As sound progressed, companies reacted differently to the changes. Unlike Warner Bros and Fox, Paramount and Metro-Goldwyn-Mayer did not seem so interested at first to adapt to sound. Yet Warner Bros’ sensation with the Vitaphone-sound-on-disc system, along with Fox’s dedication to adjust their filmsdeforest_vitaphone.jpg completely to sound, convinced the other producers to unite with the progress. As if over night, larger studios adjusted to the new era of sound by expanding theaters, facilities, and distribution exchanges, while wiring up theaters for sound. Those companies involved with sound became Hollywood’s top firms, called the 'majors' (Sklar 159).

Many 1920 magazines featured arguments and debates regarding the addition of sound. Some producers, many stars and avid watchers disliked the notion of adding sound. Much of the audience protested that it took away the freedom of imagination in silent films. Half of the fun of watching a silent film was trying to guess what the charachters were saying. Also, many actors and actresses were hilarious with simply props and ideas. They were masters at using their facial expressions and movements to portray their feelings. They feared that sound and dialogue would portray them as unintelligent.

On the other side of the debate, many were strongly in favor of the "talkies." Some people were just curious to hear what their favorite stars sounded like. Some were looking forward to getting rid of subtitles. Critics said that the silent films focused too much on pretty faces. They thought that real actors came from the stage, and should be saying lines. With sound, they would now have to balance their good looks with good character and personality.

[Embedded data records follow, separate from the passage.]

(* ===== verification/Rooms.v ===== *)
(** * Rooms: the Room server

    Models [rsp-svr/room]: [room.hpp] and [room.cpp], [room_manager.hpp],
    [room_message_handler.hpp] and the request path of
    [intranet/user_channel.hpp].  Rooms are shared pointers: [heap_] holds the
    objects and a [room_ptr] is an index into it.

    Three kinds of thread touch this state: the router thread of the channel,
    which handles one message at a time; the strand on which the handlers of a
    room run one at a time; and the thread that calls [shutdown].  A step is at
    most one critical section of a mutex, one compare-exchange or one access
    to state owned by the strand: what is left of a handler is a [task] put
    back at the front of its room's tasks, and what is left of a message is the
    [router] program point.  [RunTask r] runs the first task of room [r], so
    the tasks of a room are FIFO and those of different rooms interleave
    freely.  Random numbers and clock readings are data of the [event]s. *)

From S2P Require Import Prelude Wire Queued Contents.
From coqutil Require Import Datatypes.RecordSetters.
Import TriangleBracketNotations.
Import MessageTypes.
#[local] Arguments constant {_} _ _ /.

Notation RoutingId := string (only parsing).
Notation room_ptr := nat (only parsing).

(** [struct user]. *)
Record user := User { uid : Uid; route : RoutingId }.

Inductive SenderType := kContent | kUser.

Inductive lifecycle := kOpen | kClosing | kClosed.

#[export] Instance lifecycle_eq_dec : EqDecision lifecycle.
Proof. solve_decision. Defined.

(** What [handle_request] binds into the completion of a request. *)
Record request := Request {
  rq_key : string * Z;         (** destination and request id *)
  rq_ticket : nat;
  rq_type : MessageType;       (** [message_trait<T>::res_type] *)
  rq_room_id : RoomId;         (** the [room_id] the response carries *)
}.

(** Handlers posted to the strand of a room, and what is left of them. *)
Inductive task :=
  | TCreate (room_id : RoomId)
  | TJoin (q : request) (u : Uid) (source : RoutingId)
  | TJoinNotify (q : request) (u : Uid) (joined inserted : bool)
  | TJoinComplete (q : request) (u : Uid) (success inserted : bool)
  | TEnter (u : Uid)
  | TLeave (q : request) (u : Uid)
  | TLeaveNotify (q : request) (u : Uid) (gone empty : bool)
  | TLeaveComplete (q : request) (u : Uid) (success gone empty : bool)
  | TExit (u : Uid) (empty : bool)
  | TCloseRoom
  | TClose
  | TSend (sender : option user) (users : list user) (msg : string)
  | TKick (u : Uid) (reason : KickoutReason).

(** What is left of the message the router thread is handling. *)
Inductive router_pc :=
  | RJoin (q : request) (r : room_ptr) (u : Uid) (source : RoutingId)
  | RLeave (q : request) (r : room_ptr) (u : Uid)
  | RCreate (q : request) (u : Uid) (source : RoutingId)
  | RInit (q : request) (r : room_ptr)
  | RComplete (q : request) (success : bool)
  | RFwd (r : room_ptr) (from : Uid) (msg : string).

(** Callbacks of a room's contents. *)
Inductive callback :=
  | CbCreate | CbEnter (u : Uid) | CbExit (u : Uid) | CbDestroy
  | CbRecv (from : Uid) (msg : string) | CbKicked (u : Uid).

(** What the server does to the outside. *)
Inductive effect :=
  | Response (ticket : nat) (destination : RoutingId) (type : MessageType)
      (request_id : Z) (room_id : RoomId) (success : bool)
  | FwdClient (destination : RoutingId) (sender : option Uid) (to : Uid) (msg : string)
  | NtfLeaveRoom (destination : RoutingId) (to : Uid) (kickout_reason : Z)
  | Callback (r : room_ptr) (c : callback)
  | PongReply (destination : RoutingId)
  | Thrown (e : exn)
  | Crash.                  (** a call through a null [contents_] *)

(** Messages of the User servers. *)
Inductive u2r_message :=
  | MPing
  | MReqCreateRoom (request_id : Z) (u : Uid)
  | MReqJoinRoom (request_id : Z) (u : Uid) (room_id : RoomId)
  | MFwdRoom (u : Uid) (msg : string)
  | MReqLeaveRoom (request_id : Z) (u : Uid)
  | MCancelRequest (request_id : Z).

(** ** Requests, their tickets and their answers *)

Definition answered (es : list effect) : list nat :=
  omap (fun e => match e with Response t _ _ _ _ _ => Some t | _ => None end) es.

(** [ow] are the requests somebody still has to complete, as keys and tickets;
    [bg] are tickets on which [begin] has been called. *)
Record core (es : list effect) (ow : list (string * Z * nat)) (bg : list nat)
    (q : queued_requests) : Prop := {
  core_wf : Queued.wf q;
  core_active k t : active_ q !! k = Some t <-> (k, t) ∈ ow;
  core_nodup : NoDup ow.*2;
  core_begun t : t ∈ bg -> tickets_ q !! t = Some kStarted \/ tickets_ q !! t = Some kCancelled;
  core_once : NoDup (answered es);
  core_answered t : t ∈ answered es -> t ∉ ow.*2 /\ tickets_ q !! t = Some kStarted;
  core_all t : (t < length (tickets_ q))%nat ->
    t ∈ ow.*2 \/ t ∈ answered es \/ tickets_ q !! t = Some kCancelled \/
    Thrown logic_error ∈ es;
}.

Section core_facts.

Lemma answered_app es es' : answered (es ++ es') = answered es ++ answered es'.
Proof. apply omap_app. Qed.

Lemma core_proper es es' ow ow' bg bg' q :
  answered es' = answered es -> es ⊆ es' -> ow ≡ₚ ow' -> bg' ⊆ bg ->
  core es ow bg q -> core es' ow' bg' q.
Proof.
  intros Ee Hes Ho Hb [H1 H2 H3 H4 H5 H6 H7]. split; try done.
  - intros k t. by rewrite H2, Ho.
  - by rewrite <- Ho.
  - auto.
  - by rewrite Ee.
  - intros t. rewrite Ee, <- Ho. auto.
  - intros t Ht. rewrite Ee, <- Ho. destruct (H7 t Ht) as [?|[?|[?|?]]]; auto.
Qed.

Lemma core_sub es ow ow' bg bg' q :
  ow ≡ₚ ow' -> bg' ⊆ bg -> core es ow bg q -> core es ow' bg' q.
Proof. by apply core_proper. Qed.

Lemma core_alloc es ow bg q t : core es ow bg q -> t ∈ ow.*2 -> (t < length (tickets_ q))%nat.
Proof.
  intros Hc ([k t']&->&Hin)%list_elem_of_fmap. apply (core_active _ _ _ _ Hc) in Hin.
  by eapply (wf_alloc _ (core_wf _ _ _ _ Hc)).
Qed.

(** A compare-exchange on a ticket that is still owned. *)
Lemma core_cas es ow bg bg' q t to :
  core es ow bg q -> to <> kQueued -> t ∈ ow.*2 -> bg' ⊆ t :: bg ->
  core es ow bg' (queued.ticket_cas t to q).2.
Proof.
  intros Hc Hto Ht Hbg. pose proof Hc as [H1 H2 H3 H4 H5 H6 H7].
  assert (Hlk : forall t', (t' = t /\ tickets_ (queued.ticket_cas t to q).2 !! t' = Some to)
            \/ ((t' = t -> tickets_ q !! t <> Some kQueued) /\
                tickets_ (queued.ticket_cas t to q).2 !! t' = tickets_ q !! t')).
  { intros t'. unfold queued.ticket_cas. destruct (decide (t' = t)) as [->|Hne].
    - destruct (tickets_ q !! t) as [[]|] eqn:E; cbn [snd]; [left|right; by split..].
      split; [done|]. apply list_lookup_insert_eq. by apply lookup_lt_Some in E.
    - right. split; [done|]. destruct (tickets_ q !! t) as [[]|]; cbn; try done.
      by rewrite list_lookup_insert_ne. }
  assert (Ha : active_ (queued.ticket_cas t to q).2 = active_ q)
    by (unfold queued.ticket_cas; by destruct (tickets_ q !! t) as [[]|]).
  assert (Hlen : length (tickets_ (queued.ticket_cas t to q).2) = length (tickets_ q)).
  { unfold queued.ticket_cas. destruct (tickets_ q !! t) as [[]|]; cbn; try done.
    apply length_insert. }
  split; try done.
  - by apply wf_ticket_cas.
  - intros k t'. by rewrite Ha.
  - intros t' Hin. destruct (Hlk t') as [[-> E]|[Hd E]]; rewrite E.
    { destruct to; [done|by left|by right]. }
    apply Hbg, elem_of_cons in Hin as [->|Hin]; [|auto].
    pose proof (core_alloc _ _ _ _ _ Hc Ht) as Hl.
    destruct (lookup_lt_is_Some_2 (tickets_ q) t Hl) as [[] E']; [tauto|auto..].
  - intros t' Hin. destruct (H6 t' Hin) as [Hn Hs]. split; [done|].
    destruct (Hlk t') as [[-> E]|[Hd E]]; [done|]. by rewrite E.
  - intros t' Hl. rewrite Hlen in Hl. destruct (Hlk t') as [[-> E]|[Hd E]]; [by left|].
    rewrite E. auto.
Qed.
Definition timeout_response (k : job_kind) : list client_message :=
  match k with
  | job_create_room rid => [create_room_timeout_response rid]
  | job_join_room rid room => [join_room_timeout_response rid room]
  | job_leave_room rid => [leave_room_timeout_response rid]
  | _ => []
  end.

(** [cancel]; the other jobs inherit the empty one. *)
Definition job_cancel (j : job_ptr) (reason : cancel_reason) (s : user_server)
    : outcome_of :=
  match jobs_ s !! j with
  | None => ([], [], s)
  | Some x =>
      match kind x with
      | job_create_room _ | job_join_room _ _ | job_leave_room _ =>
          if finished_ x then ([], [], s)
          else
            let '(es, s) := cancel_request (room_request_id_ x) s in
            let conn := from_option conn_ 0%nat (heap_ s !! session_ x) in
            let es' := match reason with
                       | Scheduler.kTimeout =>
                           ToClient (Some j) conn <$> timeout_response (kind x)
                       | kShutdown => []
                       end in
            let '(ws, s) := finish j s in
            (es ++ es', ws, s)
      | _ => ([], [], s)
      end
  end.

(** The end of a response handler: the session's room, the message to the
    client, [finish]. *)
Definition reply (j : job_ptr) (x : job) (y : session) (room : Z) (m : client_message)
    (s : user_server) : outcome_of :=
  let s := set_session (session_ x) (set_enter_room room y) s in
  let '(ws, s) := finish j s in
  ([ToClient (Some j) (conn_ y) m], ws, s).

(** The response handlers; a response of another type is a null
    [dynamic_pointer_cast]. *)
Definition handle_res_create_room (j : job_ptr) (x : job) (y : session) (request_id : Z)
    (msg : room_response) (s : user_server) : outcome_of :=
  match msg with
  | User2RoomResCreateRoom success room_id =>
      reply j x y room_id (ResCreateRoom request_id success room_id) s
  | _ => ([Crash], [], s)
  end.

Definition handle_res_join_room (j : job_ptr) (x : job) (y : session) (request_id : Z)
    (msg : room_response) (s : user_server) : outcome_of :=
  match msg with
  | User2RoomResJoinRoom success room_id =>
      reply j x y (if success then room_id else room_id_ y)
        (ResJoinRoom request_id success room_id) s
  | _ => ([Crash], [], s)
  end.

Definition handle_res_leave_room (j : job_ptr) (x : job) (y : session) (request_id : Z)
    (msg : room_response) (s : user_server) : outcome_of :=
  match msg with
  | User2RoomResLeaveRoom success => reply j x y 0 (ResLeaveRoom request_id success) s
  | _ => ([Crash], [], s)
  end.

(** The handler of the job's class, guarded by [finished_]. *)
Definition handle_response (j : job_ptr) (r : room_response) (s : user_server)
    : outcome_of :=
  match jobs_ s !! j with
  | None => ([], [], s)
  | Some x =>
      if finished_ x then ([], [], s)
      else
        match heap_ s !! session_ x with
        | None => ([], [], s)
        | Some y =>
            match kind x with
            | job_create_room rid => handle_res_create_room j x y rid r s
            | job_join_room rid _ => handle_res_join_room j x y rid r s
            | job_leave_room rid => handle_res_leave_room j x y rid r s
            | _ => ([Crash], [], s)
            end
        end
  end.
Lemma cancel_request_ordered L ws id s :
  ordered L ws s ->
  omap sender (cancel_request id s).1 = [] /\ ordered L ws (cancel_request id s).2 /\
  jobs_ (cancel_request id s).2 = jobs_ s /\ heap_ (cancel_request id s).2 = heap_ s.
Proof.
  intros O. unfold cancel_request, Pending.cancel, take_request.
  destruct s as [h js ss us nx rq]. cbn.
  destruct (Pending.requests_ rq !! id) eqn:E; cbn; split_and!; try done.
  eapply ordered_ext; [| |exact (delete_subseteq _ id)|exact O]; done.
Qed.

(** The end of a job that waits for the Room server. *)
Lemma ordered_finish L L' j x k s :
  ordered L [] s -> jobs_ s !! j = Some x -> finished_ x = false -> done_ x = Some k ->
  L' = L \/ L' = L ++ [j] -> ordered L' (finish j s).1 (finish j s).2.
Proof.
  intros O Hx Hf Hd HL. unfold finish. rewrite Hx, Hf, Hd.
  destruct (ordered_awaiting L j x k s O Hx Hd) as (y'&Hy&_&Hh&Hk).
  eapply (ordered_done L L' [] j k x _ y' s); auto; by destruct x.
Qed.

Lemma started_done j x s :
  started (jobs_ s) j -> jobs_ s !! j = Some x -> finished_ x = false ->
  exists k, done_ x = Some k.
Proof. intros (x'&Hx'&[?|[k ?]]) Hx Hf; [congruence|]. exists k. congruence. Qed.

Lemma ordered_response L j r s :
  ordered L [] s -> started (jobs_ s) j ->
  let o := handle_response j r s in ordered (L ++ omap sender o.1.1) o.1.2 o.2.
Proof.
  intros O Hst. cbn zeta. open_handle_response.
  destruct (jobs_ s !! j) as [x|] eqn:Hx; [|by rewrite app_nil_r].
  destruct (finished_ x) eqn:Hf; [by rewrite app_nil_r|].
  destruct (started_done j x s Hst Hx Hf) as [k Hd].
  destruct (ordered_awaiting L j x k s O Hx Hd) as (y&Hy&Hr&_). rewrite Hy.
  destruct (kind x); try done; destruct r; cbn; try (by rewrite app_nil_r);
    match goal with |- context [finish j ?s1] =>
      assert (O1 : ordered L [] s1) by (eapply ordered_session; [done|by destruct y|by destruct y|done]);
      pose proof (ordered_finish L (L ++ [j]) j x k s1 O1 ltac:(by destruct s) Hf Hd (or_intror eq_refl)) as P;
      by destruct (finish j s1) end.
Qed.

Lemma ordered_timeout L j s :
  ordered L [] s -> started (jobs_ s) j ->
  let o := job_cancel j Scheduler.kTimeout s in ordered (L ++ omap sender o.1.1) o.1.2 o.2.
Proof.
  intros O Hst. cbn zeta. unfold job_cancel.
  destruct (jobs_ s !! j) as [x|] eqn:Hx; [|by rewrite app_nil_r].
  destruct (cancel_request_ordered L [] (room_request_id_ x) s O) as (Hes&O1&Ej&Eh).
  destruct (cancel_request (room_request_id_ x) s) as [es s1]. cbn [fst snd] in Hes, O1, Ej, Eh.
  destruct (finished_ x) eqn:Hf; [destruct (kind x); by rewrite app_nil_r|].
  destruct (started_done j x s Hst Hx Hf) as [k Hd].
  pose proof (ordered_finish L (L ++ [j]) j x k s1 O1 ltac:(by rewrite Ej) Hf Hd
    (or_intror eq_refl)) as P. destruct (finish j s1) as [ws s2]. cbn [fst snd] in P.
  destruct (kind x); cbn [fst snd]; rewrite ?omap_app, ?Hes; try done; by rewrite app_nil_r.
Qed.

(** A job cancelled by the shutdown sends nothing, and makes the scheduler run
    nothing. *)
Lemma completion_stopped k (sch : job_scheduler nat) :
  stopped_ sch = true -> q_ sch = [] ->
  exists cs, completion k sch = ([], JobScheduler (q_ sch) (Scheduler.running_ sch) (stopped_ sch) cs).
Proof.
  intros Hs Hq. unfold completion, complete_current. destruct sch as [q run stop cs].
  cbn in *. subst q. destruct (cs !! k) as [[]|]; eauto.
Qed.

Lemma ordered_finish_shut L j ws x y s :
  ordered L (CancelJob j kShutdown :: ws) s -> jobs_ s !! j = Some x -> finished_ x = false ->
  heap_ s !! session_ x = Some y -> stopped_ (scheduler_ y) = true -> q_ (scheduler_ y) = [] ->
  (finish j s).1 = [] /\ ordered L ws (finish j s).2.
Proof.
  intros O Hx Hf Hy Hs Hq. unfold finish. rewrite Hx, Hf.
  set (x' := x <| finished_ := true |> <| done_ := None |>).
  assert (P : forall cs, ord L ws (<[j := x']> (jobs_ s)) (fupd (session_ x)
    (JobScheduler (q_ (scheduler_ y)) (Scheduler.running_ (scheduler_ y)) (stopped_ (scheduler_ y)) cs,
     strand_ y) (view s)) (Pending.requests_ (requests_ s))).
  { intros cs. apply (ord_cancel L j ws _ _ _ x x' _ cs O Hx (view_lookup _ _ _ Hy)); by destruct x. }
  destruct s as [h js ss us nx rq]. cbn in Hy, Hx. destruct (done_ x) as [k|].
  - unfold call_done. cbn. rewrite Hy. destruct (completion_stopped k (scheduler_ y) Hs Hq) as [cs ->].
    cbn [fst snd]. split; [done|]. eapply ord_ext; [|done|exact (P cs)]. intros i'.
    destruct y as [c u r b [q run stop cs0] st]. cbn.
    by apply (view_heap (session_ x) (Session c u r b (JobScheduler q run stop cs) st)); [|eexists].
  - split; [done|]. eapply ord_ext; [|done|exact (P (completed_ (scheduler_ y)))]. intros i'.
    unfold fupd. case_decide as E; [|done]. subst i'. unfold view. cbn. rewrite Hy. cbn.
    by destruct (scheduler_ y).
Qed.

Lemma ordered_shut L j ws s :
  ordered L (CancelJob j kShutdown :: ws) s ->
  let o := job_cancel j kShutdown s in
  omap sender o.1.1 = [] /\ o.1.2 = [] /\ ordered L ws o.2.
Proof.
  intros O. pose proof (or_calling _ _ _ _ _ O) as I. cbn zeta.
  inversion I as [| |i v ws0 Hv Hs Hall E]. subst ws0.
  apply Forall_cons_1 in Hall as [(j0&x&Ej0&Hx&Hxi&_) _]. injection Ej0 as <-. subst i.
  destruct (or_flags _ _ _ _ _ O _ _ Hv) as [_ Hq]. specialize (Hq Hs).
  destruct (view_inv _ _ _ Hv) as (y&Hy&->). cbn [fst snd] in *.
  unfold job_cancel. rewrite Hx.
  destruct (decide (finished_ x = true \/ room_job (kind x) = false)) as [Hno|Hyes].
  { pose proof (ord_cancel_noop _ _ _ _ _ _ _ O Hx Hno) as P.
    destruct Hno as [Hf|Hr]; [rewrite Hf; by destruct (kind x)|]. by destruct (kind x). }
  apply Decidable.not_or in Hyes as [Hf Hr].
  apply not_true_is_false in Hf. apply not_false_is_true in Hr.
  destruct (cancel_request_ordered L _ (room_request_id_ x) s O) as (Hes&O1&Ej&Eh).
  destruct (cancel_request (room_request_id_ x) s) as [es s1]. cbn [fst snd] in *.
  rewrite <- Eh in Hy. rewrite <- Ej in Hx.
  pose proof (ordered_finish_shut L j ws x y s1 O1 Hx Hf Hy Hs Hq) as P.
  destruct (finish j s1) as [ws' s2]. cbn [fst snd] in P. destruct P as [-> P].
  destruct (kind x); try done; rewrite Hf; cbn [fst snd]; rewrite app_nil_r; done.
Qed.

The movement of sound was also very hard, and some filmmakers switched back to making silent films. The earliest sound films were full of static, and performers and composers struggled with the new equipment and their own uncertainty on how to use this equipment. Many of the most significant actors/actresses along with artists behind the camera who were unable to adjust to sound found their career at risk. Smaller participants in the film making business saw themselves overpowered by the larger companies, and took a longer time trying to work with sound. Though sound began a wonderful new era, it destroyed some careers, as well as dreams (Salt 1).